Славяне, скандинавы, жители Индостана, римляне, заполярные народы, разделенные расстояниями, по тем временам невероятными, почти непреодолимыми, но какими схожими, наивными и великими понятиями владели они о тайнах природы, о взаимоотношениях человека и зверя, в которых первенство человека достигается лишь одним – человечностью…
* * *
…За иллюминатором в разрывах облаков плыла недальняя земля: тайга переходила в тундру, потом снова встречались темные острова леса. Снега, оленьи стада на бегу. Пролетели над одинокой оленьей упряжкой. Откуда было знать Мише Смолину, что это его первая встреча с Маринкой. И будет вторая, он очень будет хотеть, чтоб была третья…
* * *
Потом все исчезло в пурге, в снежных зарядах. «Аннушка» пошла вслепую. Падала в воздушные ямы, выкарабкивалась…
Пообедали мясными консервами с галетами. Пососали лимон, чтоб не укачивало.
– Якуты, эвенки, кеты с орочонами – вот охотники, – сказал Степа. – И вообще, сибирские жители… Для них охота – хлеб, без нее не проживешь. А эти… В такую даль, вишь, приехали зверей убивать…
– Тут кручи бери. – Романцев взял еще кружок лимона. – Они, гады, и нас положили бы…
– Это как пить дать, – серьезно кивнул Степа.
– А ты молодец, Степан, нет двух мнений, – серьезно сказал Романцев. – А вот бывший сержант, рядовой Романцев, прошляпил – надо было сперва оружие отобрать, а потом уже ихние тюки потрошить…
– Нет, Толя, это уже следствие, – вздохнул Смолин, – а причина – я дурака свалял: во-первых, автоматы в вездеходе оставил, а во-вторых, действительно, в милицию б надо… Слушай, Степа. Вот ты видел по следам, что мы с Романцевым разошлись… Почему ты за ним пошел, а не за мной?
– А надо было за вами? – испугался Степа. – Я хотел поначалу…
– Нет, ты все отлично сделал. Но почему?
– Так Романцев же хитрый, – облегченно улыбнулся Степа.
– А я? – полюбопытствовал Смолин.
– А вы, товарищ сержант, умный. Я и понял, что вы Романцева в засаду назначили…
– Дипломат. – Романцев подмигнул Смолину, наклонился к Степе. – Простите, ваша фамилия не Талейран?
– Шел бы ты… – Степа отвернулся к иллюминатору, в котором ничего не было видно. – Лесом…
– Я – к летчикам, – поднялся Смолин. – Летим вроде долговато. А вы тут не шалите, понятно?
– Есть не шалить, товарищ сержант! – ответил Романцев. – Степочка, что ты там разглядываешь, касатик?

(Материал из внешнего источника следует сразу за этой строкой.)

(** A forward seek of less than a byte either lands in the buffer or, when it
    has to load a byte past the end, fails. *)
Lemma calm_seek count : 0 < count < 8 -> calm (BitReader.seek_bits count).
Proof.
  intros Hc r [Hinv Hl]. destruct (BitReader.inv_bits r Hinv) as [_ Hp].
  destruct (Z.le_gt_cases (BitReader.position r + count) (8 * blen (inner (BitReader.data r)))) as [Hle|Hgt].
  - rewrite BitReader.seek_bits_to by (done || lia).
    destruct (BitReader.seeked_inv (inner (BitReader.data r)) (BitReader.position r + count)
      (BitReader.current_byte r)) as [Hi _]; [lia|apply Hinv|].
    assert (inner (BitReader.data (BitReader.seeked (inner (BitReader.data r))
      (BitReader.position r + count) (BitReader.current_byte r))) = inner (BitReader.data r)) as He
      by (unfold BitReader.seeked; by destruct (_ =? _)).
    split; [|done]. split; [done|]. by rewrite He.
  - rewrite BitReader.seek_bits_move by (apply Hinv || lia).
    destruct Hinv as ([Hbp Hcb] & Hpos & Hcur). destruct r as [[bs p] bp cb]. simpl in *.
    unfold BitReader.position, BitReader.is_aligned, blen in *. simpl in *.
    pose proof (Z.div_mod (bp + count) 8 ltac:(lia)) as Hdm.
    pose proof (Z.mod_pos_bound (bp + count) 8 ltac:(lia)) as Hm.
    set (u := if bp =? 0 then 0 else 1) in *.
    set (q := Z.of_N p + ((bp + count) / 8 - u)).
    assert (q = Z.of_nat (length bs) /\ (bp + count) `mod` 8 <> 0) as [Hq Hnz].
    { unfold q, u. destruct (Z.eqb_spec bp 0); lia. }
    erewrite bind_ok; [|apply zoom_ok; simpl; unfold cursor_seek; simpl; fold q;
      rewrite decide_True by (unfold fits; lia); reflexivity].
    erewrite bind_ok; [|apply checked_u_ok; unfold fits; lia].
    erewrite bind_ok; [|done]. erewrite bind_ok; [|done].
    unfold BitReader.is_aligned; simpl. rewrite (proj2 (Z.eqb_neq _ 0)) by done.
    erewrite bind_err; [by left|]. unfold BitReader.update_byte. erewrite bind_err; [done|].
    apply zoom_err. simpl. unfold cursor_read_exact, cursor_rest; simpl.
    by rewrite decide_False by (rewrite length_drop; lia).
Qed.

(** [calm_tac] walks through a parser made of these commands. *)
Ltac calm_tac :=
  repeat first
    [ match goal with |- calm (bind _ _) => apply calm_bind; [|intro] end
    | apply calm_ret | apply calm_get | apply calm_read_bit | apply calm_read_bits
    | apply calm_uint | apply calm_read_exact | apply calm_seek; lia
    | apply calm_throw; first [by left | by right]
    | progress cbv zeta
    | match goal with |- calm (if ?b then _ else _) => destruct b end ].

(** ** Running a bit-level parser on a cursor *)

(** Bits that fill whole bytes are the bits of those bytes. *)
Lemma bits_bytes n : forall xs, length xs = (8 * n)%nat ->
  exists bs, bytes_bits bs = xs /\ length bs = n.
Proof.
  induction n as [|n IH]; intros xs Hl.
  { exists []. split; [|done]. by destruct xs; [|simpl in Hl; lia]. }
  destruct (IH (drop 8 xs)) as (bs & Hbs & Hn); [rewrite length_drop; lia|].
  exists (z2b (bits_val (take 8 xs)) :: bs). split; [|simpl; by rewrite Hn].
  rewrite bytes_bits_cons, Hbs. etrans; [|apply (take_drop 8 xs)]. f_equal. unfold byte_bits.
  assert (length (take 8 xs) = 8%nat) as H8 by (rewrite length_take; lia).
  pose proof (bits_val_range (take 8 xs)) as Hr. unfold blen in Hr. rewrite H8 in Hr.
  rewrite b2z_z2b_small by exact Hr. by apply val_bits_bits_val.
Qed.

Lemma ready_new pre post : 8 * blen (pre ++ post) < 2 ^ 62 -> ready (BitReader.new (at_pos pre post)).
Proof.
  intros Hl. split; [|done]. split; [apply BitReader.wf_new|]. split; [|done].
  simpl. unfold blen. rewrite length_app. lia.
Qed.

Lemma bits_new_at pre post : BitReader.bits (BitReader.new (at_pos pre post)) = bytes_bits post.
Proof. rewrite BitReader.bits_new. simpl. by rewrite cursor_rest_at. Qed.

(** A reader whose unread bits are whole bytes is aligned, and its cursor has
    those bytes left. *)
Lemma whole_bytes_left (r : BitReader.t Cursor) pre post : ready r ->
  inner (BitReader.data r) = pre ++ post -> BitReader.bits r = bytes_bits post ->
  BitReader.is_aligned r = true /\ BitReader.data r = at_pos pre post.
Proof.
  intros [Hinv _] Hin Hb. pose proof (position_bits r Hinv) as Hpos.
  rewrite Hb, Hin, blen_app in Hpos. unfold blen in Hpos. rewrite length_bytes_bits in Hpos.
  destruct Hinv as ([Hp _] & _). unfold BitReader.position in Hpos.
  destruct (BitReader.is_aligned r) eqn:Ha.
  - split; [done|]. destruct (BitReader.data r) as [bs p]. simpl in *. unfold at_pos.
    subst bs. f_equal. lia.
  - exfalso. unfold BitReader.is_aligned in Ha. apply Z.eqb_neq in Ha. lia.
Qed.

(** The check [if !bit_reader.is_aligned()], where whole bytes follow. *)
Definition whole_bytes (ys : list bool) : Prop := exists n, length ys = (8 * n)%nat.

Lemma whole_bytes_bits bs : whole_bytes (bytes_bits bs).
Proof. exists (length bs). apply length_bytes_bits. Qed.

Lemma reads_aligned {A} e (m : M (BitReader.t Cursor) ErrorKind A) b :
  reads_on whole_bytes m [] b ->
  reads_on whole_bytes
    (let* r := get in if negb (BitReader.is_aligned r) then throw e else m) [] b.
Proof.
  intros Hm r ys [n Hn] Hr Hb. erewrite bind_ok; [|done].
  assert (BitReader.is_aligned r = true) as ->.
  { pose proof (position_bits r (proj1 Hr)) as Hpos. rewrite Hb in Hpos. simpl in Hpos.
    destruct Hr as [([Hp _] & _) _]. unfold BitReader.position, blen in Hpos.
    destruct (BitReader.is_aligned r) eqn:Ha; [done|].
    unfold BitReader.is_aligned in Ha. apply Z.eqb_neq in Ha. lia. }
  apply Hm; [by exists n|done|done].
Qed.

(** A bit-level parser that consumes the bits of [bs] takes the cursor over
    [bs], wherever it starts. *)
Lemma with_bit_reader_at {A} (P : list bool -> Prop) (m : M (BitReader.t Cursor) ErrorKind A) bs a pre post :
  reads_on P m (bytes_bits bs) a -> P (bytes_bits post) -> 8 * blen (pre ++ bs ++ post) < 2 ^ 62 ->
  with_bit_reader m (at_pos pre (bs ++ post)) = (Ok a, at_pos (pre ++ bs) post).
Proof.
  intros Hm HP Hl. destruct (Hm (BitReader.new (at_pos pre (bs ++ post))) (bytes_bits post) HP)
    as (r' & H1 & Hb & Hr & He); [by apply ready_new|by rewrite bits_new_at, bytes_bits_app|].
  unfold with_bit_reader. rewrite H1. f_equal.
  apply (whole_bytes_left r'); [done| |done]. rewrite He. simpl. by rewrite (assoc_L (++)).
Qed.

(** ** Fields packed in a byte *)

Lemma val_bits_app n m a b : fits (Z.of_nat n) a -> fits (Z.of_nat m) b ->
  val_bits (n + m) (a * 2 ^ Z.of_nat m + b) = val_bits n a ++ val_bits m b.
Proof.
  intros [Ha1 Ha2] [Hb1 Hb2].
  assert (fits (Z.of_nat (n + m)) (a * 2 ^ Z.of_nat m + b)) as Hf.
  { rewrite Nat2Z.inj_add. unfold fits. rewrite Z.pow_add_r by lia. nia. }
  apply bits_val_inj; [by rewrite length_app, !length_val_bits|].
  rewrite bits_val_val_bits_small by done. rewrite bits_val_app.
  rewrite !bits_val_val_bits_small by done. unfold blen. by rewrite length_val_bits.
Qed.

Lemma byte_val_bits z : fits 8 z -> bytes_bits (be_bytes 1 z) = val_bits 8 z.
Proof.
  intros Hz. change (be_bytes 1 z) with [z2b z]. rewrite bytes_bits_cons. unfold byte_bits.
  rewrite b2z_z2b_small by exact Hz. apply app_nil_r.
Qed.

(** A byte that holds a field of [n] bits and one of [m] bits. *)
Lemma packed_byte n m hi a b : (n + m = 8)%nat -> hi = a * 2 ^ Z.of_nat m ->
  fits (Z.of_nat n) a -> fits (Z.of_nat m) b ->
  bytes_bits (be_bytes 1 (hi + b)) = val_bits n a ++ val_bits m b.
Proof.
  intros Hnm -> Ha Hb. rewrite <-val_bits_app, Hnm by done. apply byte_val_bits.
  change 8 with (Z.of_nat 8). rewrite <-Hnm, Nat2Z.inj_add. unfold fits in *.
  rewrite Z.pow_add_r by lia. nia.
Qed.

(** [byte & mask] for a mask of low ones. *)
Lemma land_low m hi b : 0 <= m -> hi `mod` 2 ^ m = 0 -> fits m b -> Z.land (hi + b) (Z.ones m) = b.
Proof.
  intros Hm Hhi Hb. rewrite Z.land_ones by done.
  rewrite Z.add_mod, Hhi, Z.add_0_l, Z.mod_mod by (apply Z.pow_nonzero; lia).
  by apply Z.mod_small.
Qed.

(** ** Automation for layouts

    [rstep] runs the first command of a parser against the first field of the
    layout, [rpure] a first command that consumes nothing; the side conditions
    are ranges of fields. [wrapped] removes the truncations of values that
    fit. *)

Lemma wrap_fits w z : fits w z -> wrap w z = z.
Proof. intros. by apply Z.mod_small. Qed.

Ltac fits_tac := first [ assumption | done | unfold fits in *; lia ].

Ltac wrapped := repeat (rewrite wrap_fits by fits_tac).

Ltac rcmd :=
  first
    [ apply reads_bit
    | apply reads_bits; [reflexivity | lia | fits_tac]
    | apply reads_ue; fits_tac
    | apply reads_se; fits_tac
    | apply reads_uint_be; fits_tac
    | apply reads_uint_le; fits_tac
    | apply reads_read_exact; reflexivity ].

Ltac rstep :=
  first
    [ eapply reads_seek; [rewrite ?length_val_bits; reflexivity | reflexivity | simpl; lia |]
    | eapply reads_bind; [rcmd|] ];
  cbv beta zeta; wrapped.

Ltac rlast :=
  first
    [ rewrite <-(app_nil_r (val_bits _ _)); rstep; apply reads_ret
    | eapply reads_last; [rcmd|]; cbv beta zeta; wrapped; apply reads_ret ].

Ltac rpure :=
  eapply reads_first;
    [ first [ apply reads_ret | apply reads_checked_u; fits_tac | apply reads_checked_i; fits_tac ] |];
  cbv beta zeta.

(** ** Descriptors of the video standards *)

(** Descriptors: [ue(v)], [se(v)], [u(8 n)], and a flag that announces a
    structure. *)
Definition ue (n : Z) : list bool := ExpGolomb.code n.
Definition se (z : Z) : list bool := ExpGolomb.code (ExpGolomb.zigzag z).
Definition u (n : nat) (z : Z) : list bool := bytes_bits (be_bytes n z).
Definition flagged {A} (f : A -> list bool) (o : option A) : list bool :=
  match o with Some a => [true] ++ f a | None => [false] end.

(** The range of an Exp-Golomb coded element (ISO/IEC 14496-10, 7.4.2.1.1
    bounds every one of them by 32 bits). *)
Definition ue_ok (n : Z) : Prop := 0 <= n < 2 ^ 32.
Definition se_ok (z : Z) : Prop := - 2 ^ 31 <= z < 2 ^ 31.

Ltac ranges := unfold ue_ok, se_ok in *.

Lemma se_nonempty z : (1 <= length (se z))%nat.
Proof. unfold se, ExpGolomb.code. rewrite length_app, length_val_bits. lia. Qed.

Lemma length_ses zs : (length zs <= length (zs ≫= se))%nat.
Proof.
  induction zs as [|z zs IH]; [done|].
  change ((z :: zs) ≫= se) with (se z ++ (zs ≫= se)). rewrite length_app.
  pose proof (se_nonempty z). simpl. lia.
Qed.

Lemma yields_pure {A B} (m : M (BitReader.t Cursor) ErrorKind A) (k : A -> M _ _ B) xs a o :
  reads m [] a -> yields (k a) xs o -> yields (bind m k) xs o.
Proof. intros Hm Hk. change xs with ([] ++ xs). by eapply yields_then. Qed.

Ltac ystep :=
  eapply yields_then; [rcmd|]; cbv beta zeta.

(** A forward seek in front of a command with a known outcome. *)
Lemma yields_seek {B} n count xs (m : M (BitReader.t Cursor) ErrorKind B) ys o :
  length xs = n -> Z.of_nat n = count -> (0 < n)%nat -> yields m ys o ->
  yields (BitReader.seek_bits count ;;; m) (xs ++ ys) o.
Proof.
  intros Hx Hc Hn Hm r zs Hr Hb.
  rewrite <-(assoc_L (++)) in Hb.
  assert (exists r1 p, BitReader.seek_bits count r = (Ok p, r1) /\ BitReader.bits r1 = ys ++ zs /\ ready r1)
    as (r1 & p & H1 & Hb1 & Hr1).
  { destruct (reads_seek (fun _ => True) n count xs (ret tt) [] tt Hx Hc Hn (reads_ret _ tt) r (ys ++ zs) I Hr)
      as (r' & H' & Hb' & Hr' & _); [by rewrite app_nil_r|].
    minv H'. injection H' as <-. eauto. }
  erewrite bind_ok; [|exact H1]. by eapply Hm.
Qed.

(** ** Writing *)

Section writes.
Context {W : Type} `{IoWriteLaws W}.

Definition writes (m : M (BitWriter.t W) ErrorKind unit) (xs : list bool) : Prop :=
  forall w, BitWriter.wf w ->
  exists w', m w = (Ok tt, w') /\ BitWriter.bits w' = BitWriter.bits w ++ xs /\ BitWriter.wf w'.

Lemma writes_ret : writes (ret tt) [].
Proof. intros w Hw. exists w. by rewrite app_nil_r. Qed.

Lemma writes_seq (m k : M (BitWriter.t W) ErrorKind unit) xs ys :
  writes m xs -> writes k ys -> writes (m ;;; k) (xs ++ ys).
Proof.
  intros Hm Hk w Hw. destruct (Hm w Hw) as (w1 & H1 & Hb1 & Hw1).
  destruct (Hk w1 Hw1) as (w2 & H2 & Hb2 & Hw2). exists w2.
  erewrite bind_ok; [|exact H1]. split; [done|]. split; [|done].
  by rewrite Hb2, Hb1, (assoc_L (++)).
Qed.

Lemma writes_bit b : writes (BitWriter.write_bit b) [b].
Proof. intros w Hw. by apply BitWriter.write_bit_app. Qed.

Lemma writes_bits n count v : Z.of_nat n = count -> (n <= 64)%nat -> fits count v ->
  writes (BitWriter.write_bits v count) (val_bits n v).
Proof.
  intros <- Hn Hv w Hw.
  destruct (BitWriter.write_bits_app w v (Z.of_nat n) Hw) as (w' & H1 & H2 & H3); [lia|done|].
  rewrite Nat2Z.id in H2. eauto.
Qed.

Lemma writes_unaligned bs : writes (BitWriter.write_unaligned bs) (bytes_bits bs).
Proof.
  induction bs as [|b bs IH]; [apply writes_ret|]. rewrite bytes_bits_cons.
  apply writes_seq; [|done]. apply (writes_bits 8); [done|lia|apply b2z_fits].
Qed.

Lemma aligned_bits (w : BitWriter.t W) : BitWriter.wf w -> BitWriter.is_aligned w = true ->
  BitWriter.bit_pos_ w = 0 /\ BitWriter.bits w = bytes_bits (written (BitWriter.writer w)).
Proof.
  intros [Hp _] Ha. unfold BitWriter.is_aligned in Ha. apply Z.eqb_eq in Ha.
  rewrite Z.mod_small in Ha by done. split; [done|]. unfold BitWriter.bits. rewrite Ha.
  by rewrite take_0, app_nil_r.
Qed.

(** [io::Write::write] takes the whole buffer. *)
Lemma write_takes_all bs (w : BitWriter.t W) : BitWriter.wf w ->
  exists w', BitWriter.write bs w = (Ok (blen bs), w')
    /\ BitWriter.bits w' = BitWriter.bits w ++ bytes_bits bs /\ BitWriter.wf w'.
Proof.
  intros Hw. unfold BitWriter.write. erewrite bind_ok; [|done].
  destruct (BitWriter.is_aligned w) eqn:Ha.
  - destruct (aligned_bits w Hw Ha) as [Hp Hb].
    destruct (write_ok bs (BitWriter.writer w)) as (x & Hx & Hwr).
    eexists. split; [by apply zoom_ok|]. split; [|exact Hw].
    rewrite Hb. unfold BitWriter.bits, BitWriter.set_writer; simpl.
    by rewrite Hwr, Hp, take_0, app_nil_r, bytes_bits_app.
  - destruct (writes_unaligned bs w Hw) as (w' & H1 & Hb & Hw').
    exists w'. by erewrite bind_ok; [|exact H1].
Qed.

– Ехидство твое, – вздохнул Степа, но от иллюминатора отвернулся.
Смолин пошел вперед, в кабину.
– Вот ведь какое дело, – зевнул Романцев, – звери живут, чтоб по ним стреляли. Им ведь все равно – кто?
– Им-то все равно, да нам не все равно, – серьезно сказал Степа.
– Это кому же?
– Людям.
– Всех не перевоспитаешь, Степа, – философски начал Романцев. – Я вот стал одного перевоспитывать, а меня на «губу»!
– Какой же ты все ж таки человек, Анатолий, – вздохнул Степа. – Нейтронную бомбу вон изобрели, а ты все на кулаки надеисси…
– Умно, – буркнул несколько смущенный Романцев.
– Как ты на них вышел, лучше скажи? – полюбопытствовал Степа.
– Медвежонок и вывел, – сказал Романцев. – Раз они его на шапку не пустили, значит, я подумал, с ними или женщина или ребенок… Ну а потом затычка хлебная в портвешке, – Романцев достал из кармана картонную гильзу, на которой тоже были следы мякиша, по всей видимости использованного вместо пыжа. – Ты раскопал, а я подобрал.
– Вот гады, – вздохнул Степа. – Как с хлебом обращаются… Чего ж ты милиции не отдал?
– На память оставил. Мы ж им координаты точные дали. Там еще четыре штуки валяются. Найдут, на то она и милиция.
– А портвейн зачем вылил?
– Чтоб злее быть, – сказал Романцев. – Да-а, только, как говорится, начал жить хорошо – деньги кончились.
– Это ты к чему? – удивился Степа.
– Да все к тому… Ленка-то все-таки человеком оказалась, а я, олух, даже адреса толком не узнал. – Романцев вздохнул: – Не везет мне что-то последнее время с бабами.
Степа уже не слушал его. Прикрыл глаза. Вспомнилось отчего-то, как он перед самой армией пришел в больницу к отцу…
СТЕПАН ПАНТЕЛЕЕВ
…Как сидел на пружинной сетке, завернув угол матраца, чтоб не касаться чистых простыней. Отец, такой же большой, скуластый, как Степа, лежал головой на высоких подушках. Из-под простыни к индикатору на стене тянулись провода. По датчику непрерывной синусоидой бежал импульс.